- **Task description**: Reproduce, exactly as they appear, the line containing "bytes_recvd : Z;" and every line after it, ending with the last line of the records.

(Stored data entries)
+ + + + +
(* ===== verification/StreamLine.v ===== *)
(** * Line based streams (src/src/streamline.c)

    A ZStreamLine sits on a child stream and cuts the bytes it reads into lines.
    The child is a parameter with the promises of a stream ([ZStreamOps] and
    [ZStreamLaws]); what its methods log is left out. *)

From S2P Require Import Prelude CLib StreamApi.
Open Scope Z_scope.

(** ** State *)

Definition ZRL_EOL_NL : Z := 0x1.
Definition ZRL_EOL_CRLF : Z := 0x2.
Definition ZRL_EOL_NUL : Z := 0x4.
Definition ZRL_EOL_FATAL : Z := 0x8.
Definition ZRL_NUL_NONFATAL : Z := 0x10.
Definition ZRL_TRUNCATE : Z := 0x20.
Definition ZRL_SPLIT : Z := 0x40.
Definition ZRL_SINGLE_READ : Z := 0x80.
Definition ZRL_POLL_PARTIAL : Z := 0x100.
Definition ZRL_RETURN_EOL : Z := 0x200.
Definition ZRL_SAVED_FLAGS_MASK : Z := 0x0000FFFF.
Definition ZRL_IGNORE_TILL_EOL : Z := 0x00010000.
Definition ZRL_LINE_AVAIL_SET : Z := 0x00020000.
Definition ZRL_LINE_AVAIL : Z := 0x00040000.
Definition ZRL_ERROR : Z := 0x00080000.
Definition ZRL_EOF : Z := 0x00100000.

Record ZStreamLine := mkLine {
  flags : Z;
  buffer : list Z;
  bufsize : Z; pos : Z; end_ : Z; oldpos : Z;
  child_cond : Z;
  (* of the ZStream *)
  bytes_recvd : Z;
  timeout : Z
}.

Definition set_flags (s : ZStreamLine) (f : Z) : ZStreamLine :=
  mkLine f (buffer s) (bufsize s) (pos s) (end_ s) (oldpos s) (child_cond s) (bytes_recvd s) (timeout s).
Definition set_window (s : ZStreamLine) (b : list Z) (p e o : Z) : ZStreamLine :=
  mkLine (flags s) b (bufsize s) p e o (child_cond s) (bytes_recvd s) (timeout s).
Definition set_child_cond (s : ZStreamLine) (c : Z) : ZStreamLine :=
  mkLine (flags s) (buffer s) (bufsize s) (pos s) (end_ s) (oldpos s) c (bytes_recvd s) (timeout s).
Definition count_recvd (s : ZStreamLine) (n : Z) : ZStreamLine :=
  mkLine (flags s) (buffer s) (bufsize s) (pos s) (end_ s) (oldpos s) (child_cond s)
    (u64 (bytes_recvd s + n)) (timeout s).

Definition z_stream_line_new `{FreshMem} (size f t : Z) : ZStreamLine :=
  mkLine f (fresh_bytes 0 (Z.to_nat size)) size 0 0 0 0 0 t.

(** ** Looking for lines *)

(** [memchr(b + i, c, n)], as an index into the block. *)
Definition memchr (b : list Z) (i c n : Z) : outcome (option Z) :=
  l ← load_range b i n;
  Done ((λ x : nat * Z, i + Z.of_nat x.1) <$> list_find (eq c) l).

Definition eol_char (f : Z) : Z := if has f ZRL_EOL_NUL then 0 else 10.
+ + + + +
- **Answer area**:
  bytes_recvd : Z;
  timeout : Z
}.

Definition set_flags (s : ZStreamLine) (f : Z) : ZStreamLine :=
  mkLine f (buffer s) (bufsize s) (pos s) (end_ s) (oldpos s) (child_cond s) (bytes_recvd s) (timeout s).
Definition set_window (s : ZStreamLine) (b : list Z) (p e o : Z) : ZStreamLine :=
  mkLine (flags s) b (bufsize s) p e o (child_cond s) (bytes_recvd s) (timeout s).
Definition set_child_cond (s : ZStreamLine) (c : Z) : ZStreamLine :=
  mkLine (flags s) (buffer s) (bufsize s) (pos s) (end_ s) (oldpos s) c (bytes_recvd s) (timeout s).
Definition count_recvd (s : ZStreamLine) (n : Z) : ZStreamLine :=
  mkLine (flags s) (buffer s) (bufsize s) (pos s) (end_ s) (oldpos s) (child_cond s)
    (u64 (bytes_recvd s + n)) (timeout s).

Definition z_stream_line_new `{FreshMem} (size f t : Z) : ZStreamLine :=
  mkLine f (fresh_bytes 0 (Z.to_nat size)) size 0 0 0 0 0 t.

(** ** Looking for lines *)

(** [memchr(b + i, c, n)], as an index into the block. *)
Definition memchr (b : list Z) (i c n : Z) : outcome (option Z) :=
  l ← load_range b i n;
  Done ((λ x : nat * Z, i + Z.of_nat x.1) <$> list_find (eq c) l).

Definition eol_char (f : Z) : Z := if has f ZRL_EOL_NUL then 0 else 10.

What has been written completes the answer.